[Problem]:
Please reproduce exactly the lines that begin the listing below, up to and including the line where "round_to_double 9007199254740993 1" occurs.

[Listed entries]:
(* ================================================================== *)
(** * The primitives on known values *)
(* ================================================================== *)

Example round_to_double_ties_to_even :
  round_to_double 9007199254740993 1 = Int 9007199254740992 /\
  round_to_double 9007199254740995 1 = Int 9007199254740996.
Proof. split; vm_compute; reflexivity. Qed.

Example property_order :
  keys (from_entries [(str "b", VNull); (str "10", VNull); (str "a", VNull);
                      (str "2", VNull); (str "b", VBool true)]) =
  [str "2"; str "10"; str "b"; str "a"].
Proof. reflexivity. Qed.

Example JSON_parse_nested :
  JSON_parse (str "{ [1, -2.5e1, null] }") = None /\
  JSON_parse (str " [1, -2.5e1, null, [true, {}]] ") =
    Some (VArr [VNum (Int 1); VNum (Int (-25)); VNull; VArr [VBool true; VObj []]]) /\
  JSON_parse (str "01") = None /\
  JSON_parse (str "[1,]") = None.
Proof. repeat split; vm_compute; reflexivity. Qed.

Example serialized_key :
  getSerializedThemesQuery example_defaults
    (VObj [(str "search", VStr (str "a")); (str "filter", VStr []);
           (str "page", VNum (Int 2))])
    (VNum (Int 2916284)) =
  VStr (str "2916284:{" ++ [34%N] ++ str "search" ++ [34%N] ++ str ":" ++
        [34%N] ++ str "a" ++ [34%N] ++ str "," ++
        [34%N] ++ str "page" ++ [34%N] ++ str ":2}").
Proof. vm_compute. reflexivity. Qed.

Example deserialized_key_with_line_terminator :
  getDeserializedThemesQueryDetails (str "12:{" ++ [10%N] ++ str "}") =
  {| siteId := VUndef; query := VUndef |}.
Proof. reflexivity. Qed.

(* ================================================================== *)
(** * Concrete instances *)
(* ================================================================== *)





(** C7, counterexample. A theme with [tags] and with a [taxonomies] of its
    own does not keep that field: it is replaced by the one built from the
    tags. *)
Lemma jetpack_taxonomies_replaced :
  ~ (forall (o : object) (tags : list value) (k : jsstring),
        NoDup (keys o) -> lookup (str "tags") o = Some (VArr tags) ->
        k <> str "tags" ->
        exists r, normalizeJetpackTheme (VObj o) = Ret (VObj r) /\
                  lookup k r = lookup k o).
Proof.
  intros H.
  destruct (H [(str "tags", VArr [VStr (str "a")]);
               (str "taxonomies",
                VObj [(str "theme_color",
                       VArr [VObj [(str "slug", VStr (str "blue"))]])])]
              [VStr (str "a")] (str "taxonomies")) as [r [Hr Hl]].
  - repeat constructor; simpl; intuition discriminate.
  - reflexivity.
  - discriminate.
  - vm_compute in Hr. injection Hr as <-. discriminate.
Qed.

Lemma normalizeJetpackTheme_spec_witness :
  let o := [(str "id", VStr (str "twentysixteen"));
            (str "tags", VArr [VStr (str "a"); VStr (str "b")])] in
  NoDup (keys o) /\
  exists r,
    normalizeJetpackTheme (VObj o) = Ret (VObj r) /\
    lookup (str "tags") r = None /\
    lookup (str "id") r = Some (VStr (str "twentysixteen")).
Proof.
  intros o.
  assert (Hnd : NoDup (keys o)).
  { repeat constructor; simpl; intuition discriminate. }
  split; [exact Hnd|].
  destruct (normalizeJetpackTheme_spec o Hnd) as [_ [_ [H _]]].
  destruct (H [VStr (str "a"); VStr (str "b")] eq_refl)
    as [r [Hr [Htags [_ Hother]]]].
  exists r. split; [exact Hr|]. split; [exact Htags|].
  rewrite Hother; [reflexivity | discriminate | discriminate].
Defined.






(** C4, counterexample. A key whose site id is 1 followed by 309 zeros
    deserializes to the site id [Infinity], which is neither [undefined]
    nor a positive integer. *)
Lemma site_id_overflows_to_infinity :
  ~ (forall s : jsstring,
        siteId (getDeserializedThemesQueryDetails s) = VUndef \/
        exists z, (0 < z)%Z /\
                  siteId (getDeserializedThemesQueryDetails s) = VNum (Int z)).
Proof.
  intros H.
  assert (E : siteId (getDeserializedThemesQueryDetails
                        (str "1" ++ repeat 48%N 309 ++ str ":{}")) =
              VNum (Inf false)) by (vm_compute; reflexivity).
  destruct (H (str "1" ++ repeat 48%N 309 ++ str ":{}")) as [H1|[z [_ H2]]].
  - assert (H3 : VNum (Inf false) = VUndef) by exact (eq_trans (eq_sym E) H1).
    discriminate H3.
  - assert (H3 : VNum (Inf false) = VNum (Int z)) by exact (eq_trans (eq_sym E) H2).
    unfold Int in H3. discriminate H3.
Qed.

Lemma deserialization_never_fails_witness :
  split_serialized (str "12:{") = Some (Some (str "12"), str "{") /\
  JSON_parse (str "{") = None /\
  query (getDeserializedThemesQueryDetails (str "12:{")) = VUndef /\
  siteId (getDeserializedThemesQueryDetails (str "12:{")) = VNum (Int 12).
Proof.
  destruct (deserialization_never_fails (str "12:{")) as [_ [_ H]].
  assert (Hsplit : split_serialized (str "12:{") = Some (Some (str "12"), str "{"))
    by reflexivity.
  assert (Hparse : JSON_parse (str "{") = None) by reflexivity.
  destruct (H (Some (str "12")) (str "{") Hsplit) as [_ [Hq [_ Hs]]].
  split; [exact Hsplit|]. split; [exact Hparse|].
  split; [exact (Hq Hparse)|].
  rewrite (Hs (str "12") eq_refl). vm_compute. reflexivity.
Defined.



(* ================================================================== *)
(** * Concrete instances of the further properties *)
(* ================================================================== *)

Lemma theme_id_is_second_segment_witness :
  getThemeIdFromStylesheet (VStr (str "pub" ++ str "/" ++ str "twentysixteen")) =
    VStr (str "twentysixteen") /\
  forall rest,
    getThemeIdFromStylesheet
      (VStr (str "pub" ++ str "/" ++ str "twentysixteen" ++ str "/" ++ rest)) =
    VStr (str "twentysixteen").
Proof.
  apply (theme_id_is_second_segment (str "pub") (str "twentysixteen"));
    [reflexivity | reflexivity | discriminate].
Defined.

Lemma theme_id_falls_back_on_stylesheet_witness :
  getThemeIdFromStylesheet (VStr (str "twentysixteen")) = VStr (str "twentysixteen") /\
  getThemeIdFromStylesheet (VStr (str "pub" ++ str "/")) = VStr (str "pub" ++ str "/") /\
  getThemeIdFromStylesheet (VStr (str "pub" ++ str "//" ++ str "x")) =
    VStr (str "pub" ++ str "//" ++ str "x").
Proof.
  destruct theme_id_falls_back_on_stylesheet as [H1 [H2 H3]].
  split; [apply H1; reflexivity|].
  split; [apply H2; reflexivity | apply H3; reflexivity].
Defined.

Lemma pageless_key_of_a_default_page_witness :
  let defaults := [(str "search", VStr []); (str "page", VNum (Int 1))] in
  let o := [(str "search", VStr (str "blue")); (str "page", VNum (Int 1))] in
  wf_object o = true /\
  getSerializedThemesQueryWithoutPage defaults (VObj o) (VNum (Int 7)) =
  getSerializedThemesQuery defaults (VObj o) (VNum (Int 7)).
Proof.
  intros defaults o. split; [reflexivity|].
  apply (pageless_key_of_a_default_page defaults o (VNum (Int 7)));
    [reflexivity | right; vm_compute; reflexivity].
Defined.

Lemma filterThemesForJetpack_keeps_the_matching_witness :
  filterThemesForJetpack example_defaults basic_latin_toLowerCase
    (VArr [VObj []; blue_theme]) (VObj [(str "filter", VStr (str "blue"))]) =
  Ret (VArr [blue_theme]).
Proof.
  apply (filterThemesForJetpack_keeps_the_matching
           example_defaults basic_latin_toLowerCase
           [VObj []; blue_theme] (VObj [(str "filter", VStr (str "blue"))])
           (fun t => match t with VObj [] => false | _ => true end)).
  intros t [<-|[<-|[]]]; vm_compute; reflexivity.
Defined.

Lemma filterThemesForJetpack_idempotent_witness :
  filterThemesForJetpack example_defaults basic_latin_toLowerCase
    (VArr [blue_theme]) (VObj [(str "filter", VStr (str "blue"))]) =
  Ret (VArr [blue_theme]).
Proof.
  apply (filterThemesForJetpack_idempotent
           example_defaults basic_latin_toLowerCase
           (VArr [VObj []; blue_theme]) (VObj [(str "filter", VStr (str "blue"))])
           (VArr [blue_theme])).
  vm_compute. reflexivity.
Defined.

Lemma query_without_search_or_filter_matches_all_witness :
  let q := VObj [(str "page", VNum (Int 2))] in
  isThemeMatchingQuery example_defaults basic_latin_toLowerCase q VNull = Ret true /\
  filterThemesForJetpack example_defaults basic_latin_toLowerCase
    (VArr [VNull; blue_theme]) q = Ret (VArr [VNull; blue_theme]).
Proof.
  intros q.
  destruct (query_without_search_or_filter_matches_all
              example_defaults basic_latin_toLowerCase q) as [H1 H2];
    [reflexivity | reflexivity | reflexivity |].
  split; [apply H1 | apply H2].
Defined.

Lemma normalizeJetpackTheme_idempotent_witness :
  let r := VObj [(str "id", VStr (str "twentysixteen"));
                 (str "taxonomies",
                  VObj [(str "theme_feature",
                         VArr [VObj [(str "slug", VStr (str "blue"))]])])] in
  normalizeJetpackTheme r = Ret r.
Proof.
  intros r.
  apply (normalizeJetpackTheme_idempotent
           (VObj [(str "id", VStr (str "twentysixteen"));
                  (str "tags", VArr [VStr (str "blue")])])).
  reflexivity.
Defined.


Lemma normalizeWpcomTheme_idempotent_witness :
  let theme := VObj [(str "id", VStr (str "twentysixteen"));
                     (str "description_long", VStr (str "A theme."))] in
  normalizeWpcomTheme whole_key_path (normalizeWpcomTheme whole_key_path theme) =
  normalizeWpcomTheme whole_key_path theme.
Proof.
  intros theme. apply (normalizeWpcomTheme_idempotent whole_key_path theme).
  intros k [<-|[<-|[]]]; reflexivity.
Defined.

Lemma normalizeWporgTheme_idempotent_witness :
  let theme := VObj [(str "slug", VStr (str "twentysixteen"));
                     (str "tags", VObj [(str "blue", VStr (str "Blue"))])] in
  normalizeWporgTheme whole_key_path (normalizeWporgTheme whole_key_path theme) =
  normalizeWporgTheme whole_key_path theme.
Proof.
  intros theme. apply (normalizeWporgTheme_idempotent whole_key_path theme).
  intros k [<-|[<-|[]]]; reflexivity.
Defined.

Lemma matching_is_search_and_filter_witness :
  isThemeMatchingQuery example_defaults basic_latin_toLowerCase
    (VObj [(str "search", VStr (str "blue")); (str "filter", VStr (str "red"))])
    blue_theme = Ret false.
Proof.
  apply (matching_is_search_and_filter example_defaults basic_latin_toLowerCase
           (VObj [(str "search", VStr (str "blue")); (str "filter", VStr (str "red"))])
           blue_theme (VBool true) (VBool false)).
  - reflexivity.
  - intros len H. discriminate H.
  - vm_compute. reflexivity.
  - vm_compute. reflexivity.
Defined.

Lemma matching_raises_on_non_string_witness :
  isThemeMatchingQuery example_defaults basic_latin_toLowerCase
    (VObj [(str "search", VNum (Int 5))]) blue_theme = Throw TypeError.
Proof.
  apply (matching_raises_on_non_string example_defaults basic_latin_toLowerCase
           (VObj [(str "search", VNum (Int 5))]) blue_theme
           (str "search") (str "filter") (VNum (Int 5))).
  - reflexivity.
  - intros len H. discriminate H.
  - left. split; reflexivity.
  - reflexivity.
  - vm_compute. reflexivity.
  - intros s H. discriminate H.
  - reflexivity.
Defined.

Lemma matching_raises_on_missing_theme_witness :
  isThemeMatchingQuery example_defaults basic_latin_toLowerCase
    (VObj [(str "filter", VStr (str "blue"))]) VNull = Throw TypeError.
Proof.
  apply (matching_raises_on_missing_theme example_defaults basic_latin_toLowerCase
           (VObj [(str "filter", VStr (str "blue"))]) VNull
           (str "filter") (str "search") (str "blue")).
  - reflexivity.
  - intros len H. discriminate H.
  - right. split; reflexivity.
  - left. reflexivity.
  - reflexivity.
  - discriminate.
  - left. reflexivity.
Defined.

Lemma matching_ignores_other_keys_witness :
  isThemeMatchingQuery example_defaults basic_latin_toLowerCase
    (VObj (obj_set (str "page") (VNum (Int 2))
                   [(str "search", VStr (str "blue"))])) blue_theme =
  isThemeMatchingQuery example_defaults basic_latin_toLowerCase
    (VObj [(str "search", VStr (str "blue"))]) blue_theme.
Proof.
  apply (matching_ignores_other_keys example_defaults basic_latin_toLowerCase
           [(str "search", VStr (str "blue"))] (str "page") (VNum (Int 2)) blue_theme).
  - discriminate.
  - discriminate.
  - intros len H. discriminate H.
  - intros len H. discriminate H.
Defined.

[Task solution]:
(* ================================================================== *)
(** * The primitives on known values *)
(* ================================================================== *)

Example round_to_double_ties_to_even :
  round_to_double 9007199254740993 1 = Int 9007199254740992 /\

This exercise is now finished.